## [ASSIGNMENT]
Find the line holding "(content : string)" in the entries below. Give it again exactly, along with every line after it up to and including the line holding "match file with".
★ ★ ★ ★
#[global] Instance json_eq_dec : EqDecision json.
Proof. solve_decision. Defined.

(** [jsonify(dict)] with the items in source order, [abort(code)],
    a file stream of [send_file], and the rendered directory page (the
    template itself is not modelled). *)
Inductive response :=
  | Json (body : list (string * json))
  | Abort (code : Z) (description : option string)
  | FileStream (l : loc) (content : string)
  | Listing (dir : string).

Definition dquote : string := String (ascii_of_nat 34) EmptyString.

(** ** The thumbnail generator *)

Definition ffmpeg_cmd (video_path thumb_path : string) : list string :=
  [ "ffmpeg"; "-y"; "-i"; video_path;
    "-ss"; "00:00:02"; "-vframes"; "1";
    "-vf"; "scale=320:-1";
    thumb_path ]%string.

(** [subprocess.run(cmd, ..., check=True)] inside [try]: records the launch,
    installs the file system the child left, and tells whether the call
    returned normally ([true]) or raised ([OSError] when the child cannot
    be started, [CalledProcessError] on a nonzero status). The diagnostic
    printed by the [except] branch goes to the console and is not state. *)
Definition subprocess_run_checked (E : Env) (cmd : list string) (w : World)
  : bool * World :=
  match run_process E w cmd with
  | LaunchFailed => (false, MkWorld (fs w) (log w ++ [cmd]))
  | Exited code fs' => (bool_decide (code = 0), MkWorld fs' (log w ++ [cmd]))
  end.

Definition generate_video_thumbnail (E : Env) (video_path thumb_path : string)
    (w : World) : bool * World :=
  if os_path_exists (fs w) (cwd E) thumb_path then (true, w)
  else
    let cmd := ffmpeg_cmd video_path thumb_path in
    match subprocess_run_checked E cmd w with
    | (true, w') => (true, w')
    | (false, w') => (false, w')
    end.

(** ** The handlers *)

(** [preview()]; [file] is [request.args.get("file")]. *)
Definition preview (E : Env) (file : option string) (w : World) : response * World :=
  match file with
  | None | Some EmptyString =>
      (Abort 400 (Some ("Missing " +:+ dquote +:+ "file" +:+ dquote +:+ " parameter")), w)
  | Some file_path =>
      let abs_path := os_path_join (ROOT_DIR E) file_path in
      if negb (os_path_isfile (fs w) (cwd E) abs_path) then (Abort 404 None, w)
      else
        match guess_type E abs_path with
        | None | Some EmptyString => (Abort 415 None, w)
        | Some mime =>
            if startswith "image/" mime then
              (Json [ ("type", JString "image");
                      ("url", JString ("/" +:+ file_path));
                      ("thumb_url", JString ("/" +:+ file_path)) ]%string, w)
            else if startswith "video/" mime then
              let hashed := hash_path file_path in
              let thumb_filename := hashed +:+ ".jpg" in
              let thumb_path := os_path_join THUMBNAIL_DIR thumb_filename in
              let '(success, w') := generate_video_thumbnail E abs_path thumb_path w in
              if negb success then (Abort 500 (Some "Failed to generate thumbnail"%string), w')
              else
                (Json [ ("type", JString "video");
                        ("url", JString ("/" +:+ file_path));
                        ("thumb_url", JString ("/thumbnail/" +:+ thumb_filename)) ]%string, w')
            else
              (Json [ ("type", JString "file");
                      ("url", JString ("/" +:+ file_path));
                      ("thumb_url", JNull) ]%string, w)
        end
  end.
★ ★ ★ ★
## [RESULT BELOW]
  | FileStream (l : loc) (content : string)
  | Listing (dir : string).

Definition dquote : string := String (ascii_of_nat 34) EmptyString.

(** ** The thumbnail generator *)

Definition ffmpeg_cmd (video_path thumb_path : string) : list string :=
  [ "ffmpeg"; "-y"; "-i"; video_path;
    "-ss"; "00:00:02"; "-vframes"; "1";
    "-vf"; "scale=320:-1";
    thumb_path ]%string.

(** [subprocess.run(cmd, ..., check=True)] inside [try]: records the launch,
    installs the file system the child left, and tells whether the call
    returned normally ([true]) or raised ([OSError] when the child cannot
    be started, [CalledProcessError] on a nonzero status). The diagnostic
    printed by the [except] branch goes to the console and is not state. *)
Definition subprocess_run_checked (E : Env) (cmd : list string) (w : World)
  : bool * World :=
  match run_process E w cmd with
  | LaunchFailed => (false, MkWorld (fs w) (log w ++ [cmd]))
  | Exited code fs' => (bool_decide (code = 0), MkWorld fs' (log w ++ [cmd]))
  end.

Definition generate_video_thumbnail (E : Env) (video_path thumb_path : string)
    (w : World) : bool * World :=
  if os_path_exists (fs w) (cwd E) thumb_path then (true, w)
  else
    let cmd := ffmpeg_cmd video_path thumb_path in
    match subprocess_run_checked E cmd w with
    | (true, w') => (true, w')
    | (false, w') => (false, w')
    end.

(** ** The handlers *)

(** [preview()]; [file] is [request.args.get("file")]. *)
Definition preview (E : Env) (file : option string) (w : World) : response * World :=
  match file with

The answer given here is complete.